Commercial crude oil inventories fell more than expected again last week in the United States, according to figures released Wednesday by the U.S. Energy Information Administration (EIA), driven by a rebound in demand.
Commercial and strategic reserves are declining
In the week ended April 21, commercial reserves contracted by 5.1 million barrels, more than three times the 1.5 million expected by analysts, according to a Bloomberg consensus. The decline is all the more remarkable given that, at the same time, U.S. strategic reserves (SPR) also fell, by 1.1 million barrels.

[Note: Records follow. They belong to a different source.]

(** X11: the monitoring loop does not stop by itself: without notifications
    (the monitoring of notifications is off, or the bus is silent), with
    readings between 0 and 100 and a keyboard that answers each command
    (or fails in persistent mode), any number of iterations ends normally,
    each with one reading and one display command, and the sampler is in
    order at the end. *)
Theorem monitoring_runs :
  forall (E : env) (A : args) (bus : nat -> list dbus_message),
    (notify A = 0 \/ forall n, bus n = []) ->
    (forall n, Ieee.nonneg (cpu_percent E n) /\ (Ieee.value (cpu_percent E n) <= 100)%R) ->
    (forall n, device E n = DevOk \/ (device E n = DevFailed /\ persistent A <> 0)) ->
    forall (fuel n : nat) (s : machine),
      NOTIFY s = EmptyString ->
      sampler_ok s ->
      fst (main_loop E A bus fuel n s) = Ok tt
      /\ NOTIFY (snd (main_loop E A bus fuel n s)) = EmptyString
      /\ sampler_ok (snd (main_loop E A bus fuel n s))
      /\ ncpu (snd (main_loop E A bus fuel n s)) = (ncpu s + fuel)%nat
      /\ ndev (snd (main_loop E A bus fuel n s)) = (ndev s + fuel)%nat
      /\ length (display_commands (trace (snd (main_loop E A bus fuel n s))))
         = (length (display_commands (trace s)) + fuel)%nat.
Proof.
  intros E A bus Hbus Hcpu Hdev fuel.
  induction fuel as [|fuel IH]; intros n s HN Hs.
  - cbn [main_loop]. unfold ret. cbn [fst snd]. rewrite !Nat.add_0_r.
    split; [reflexivity | split; [exact HN | split; [exact Hs | repeat split]]].
  - destruct (Hcpu (ncpu s)) as (Nf & Lf).
    destruct (reading_percentage _ Nf Lf) as (v & Hv & Hp).
    destruct (tick_monitoring_counts E A s v HN Hs Hv Hp (Hdev (ndev s)))
      as (color & s2 & Ht & HN2 & Hs2 & _ & _ & Hc2 & Hd2 & Ht2).
    rewrite (main_loop_continue E A bus fuel n s s s2 (deliver_nothing A bus n s Hbus) Ht).
    destruct (IH (S n) s2 HN2 Hs2) as (H1 & H2 & H3 & H4 & H5 & H6).
    rewrite H4, H5, H6, Hc2, Hd2, Ht2, length_app. cbn [length].
    split; [exact H1 | split; [exact H2 | split; [exact H3 |]]].
    repeat split; lia.
Qed.

Lemma monitoring_runs_witness :
  fst (main_loop Sample.connected Sample.quiet (fun _ => []) 3 0 initial) = Ok tt
  /\ NOTIFY (snd (main_loop Sample.connected Sample.quiet (fun _ => []) 3 0 initial))
     = EmptyString
  /\ sampler_ok (snd (main_loop Sample.connected Sample.quiet (fun _ => []) 3 0 initial))
  /\ ncpu (snd (main_loop Sample.connected Sample.quiet (fun _ => []) 3 0 initial))
     = (ncpu initial + 3)%nat
  /\ ndev (snd (main_loop Sample.connected Sample.quiet (fun _ => []) 3 0 initial))
     = (ndev initial + 3)%nat
  /\ length (display_commands
               (trace (snd (main_loop Sample.connected Sample.quiet (fun _ => []) 3 0 initial))))
     = (length (display_commands (trace initial)) + 3)%nat.
Proof.
  apply (monitoring_runs Sample.connected Sample.quiet (fun _ => [])).
  - right. reflexivity.
  - intros n. destruct (float_of_Z_correct 40 ltac:(lia)) as [N V].
    split; [exact N | cbn [Sample.connected cpu_percent]; rewrite V; lra].
  - intros n. left. reflexivity.
  - reflexivity.
  - split; [cbn; lia |].
    cbn. repeat (constructor; [unfold percentage; lia |]). constructor.
Defined.

(** X12: without the monitoring of notifications the program is the
    monitoring branch over and over: the settings file is not read, the
    scanner is not started and the bus is not looked at, so that none of
    them has any influence on the run. *)
Theorem without_notify :
  forall (E : env) (A : args) (bus : nat -> list dbus_message)
         (ios : string -> result Z) (fos : string -> result float)
         (doc : result element) (fuel : nat) (s : machine),
    notify A = 0 ->
    NOTIFY s = EmptyString ->
    main E A bus ios fos doc fuel s = for_range fuel (monitoring E A) s.
Proof.
  intros E A bus ios fos doc fuel s HA HN. unfold main, setup. rewrite HA.
  change (0 =? 0) with true. cbv iota.
  rewrite (bind_ok (ret tt) _ s tt s eq_refl).
  generalize 0%nat as n. revert s HN.
  induction fuel as [|fuel IH]; intros s HN n; [reflexivity|].
  cbn [main_loop for_range]. rewrite HA. change (0 =? 0) with true. cbv iota.
  rewrite (bind_ok (ret tt) _ s tt s eq_refl).
  unfold bind. rewrite (tick_idle E A s HN).
  pose proof (leaves_monitoring E A s) as HL.
  destruct (monitoring E A s) as [[[]|e] s']; [| reflexivity].
  apply IH. cbn [snd] in HL. congruence.
Qed.

Lemma without_notify_witness :
  main Sample.connected {| verbose := 0; persistent := 0; notify := 0 |} Sample.early_bus
    Sample.int_of_string Sample.float_of_string (Ok Sample.incomplete_document) 2 initial
  = for_range 2 (monitoring Sample.connected {| verbose := 0; persistent := 0; notify := 0 |})
      initial.
Proof.
  apply (without_notify Sample.connected {| verbose := 0; persistent := 0; notify := 0 |}
           Sample.early_bus Sample.int_of_string Sample.float_of_string
           (Ok Sample.incomplete_document) 2 initial); reflexivity.
Defined.

(** ** A missing g810-led program *)

Lemma set_keyboard_color_missing E rgb ie s :
  device E (ndev s) = DevNotFound ->
  set_keyboard_color E rgb ie s
  = (Raise SystemExit,
     advance s [EvG810 (color_string rgb);
                EvPrint (Text "Program g810-led not found; install it from https://github.com/MatMoul/g810-led")] 1).
Proof.
  intros H. unfold set_keyboard_color.
  rewrite (bind_ok _ _ _ _ _ (g810_led_advance E _ s)), H. cbv iota.
  unfold print. rewrite (bind_ok _ _ _ _ _ (emit_advance _ _)).
  rewrite advance_advance. reflexivity.
Qed.

(** X13: the persistent mode does not cover a missing g810-led program: the
    monitoring iteration that meets it records the sample, prints the
    hint and stops the program, whatever the arguments. *)
Theorem missing_program_stops_monitoring :
  forall (E : env) (A : args) (s : machine) (v : Z),
    NOTIFY s = EmptyString ->
    sampler_ok s ->
    int_of_float (cpu_percent E (ncpu s)) = Ok v ->
    percentage v ->
    device E (ndev s) = DevNotFound ->
    exists color,
      tick E A s
      = (Raise SystemExit,
         advance (colored (recorded (polled s) v) color)
           [EvG810 (color_string color);
            EvPrint (Text "Program g810-led not found; install it from https://github.com/MatMoul/g810-led")] 1).
Proof.
  intros E A s v HN Hs Hv Hp Hdev.
  assert (Hs' : sampler_ok (polled s)) by exact Hs.
  destruct (sampler_color (polled s) v Hs' Hp) as (load & color & Hload & Hcolor).
  exists color.
  rewrite (tick_monitoring E A s v load color HN Hv (proj1 Hs) Hload Hcolor).
  apply bind_raise. apply set_keyboard_color_missing. exact Hdev.
Qed.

The decline in inventories was partly due to a further acceleration in U.S. refinery activity, with the utilization rate rising to 91.3% from 91.0% the previous week, the highest since late December. Another element of explanation is the rise in exports (+5%), while imports have remained almost stable (+1%). The decline in inventories was also due to a rebound in demand, with a 4.6% increase in refined product shipments over one week.
Oil is up 11.6% on a week
For once, gasoline stood out, with a rise of 11.6% over one week. Gasoline volumes delivered in the U.S. last week reached their highest weekly level in 16 months. As a result of this renewed appetite, gasoline inventories fell by 2.4 million barrels, more than double the expected 1.1 million.
This is a significant improvement in a market concerned about the lack of demand in the United States and the rest of the world. “Despite these consistent declines, prices remained in the red as demand concerns and recession fears overshadowed the rather positive EIA numbers” for prices, commented Matt Smith of Kpler. Around 15:20, the barrel of Brent North Sea for delivery in June was down 0.37% to 80.47 dollars.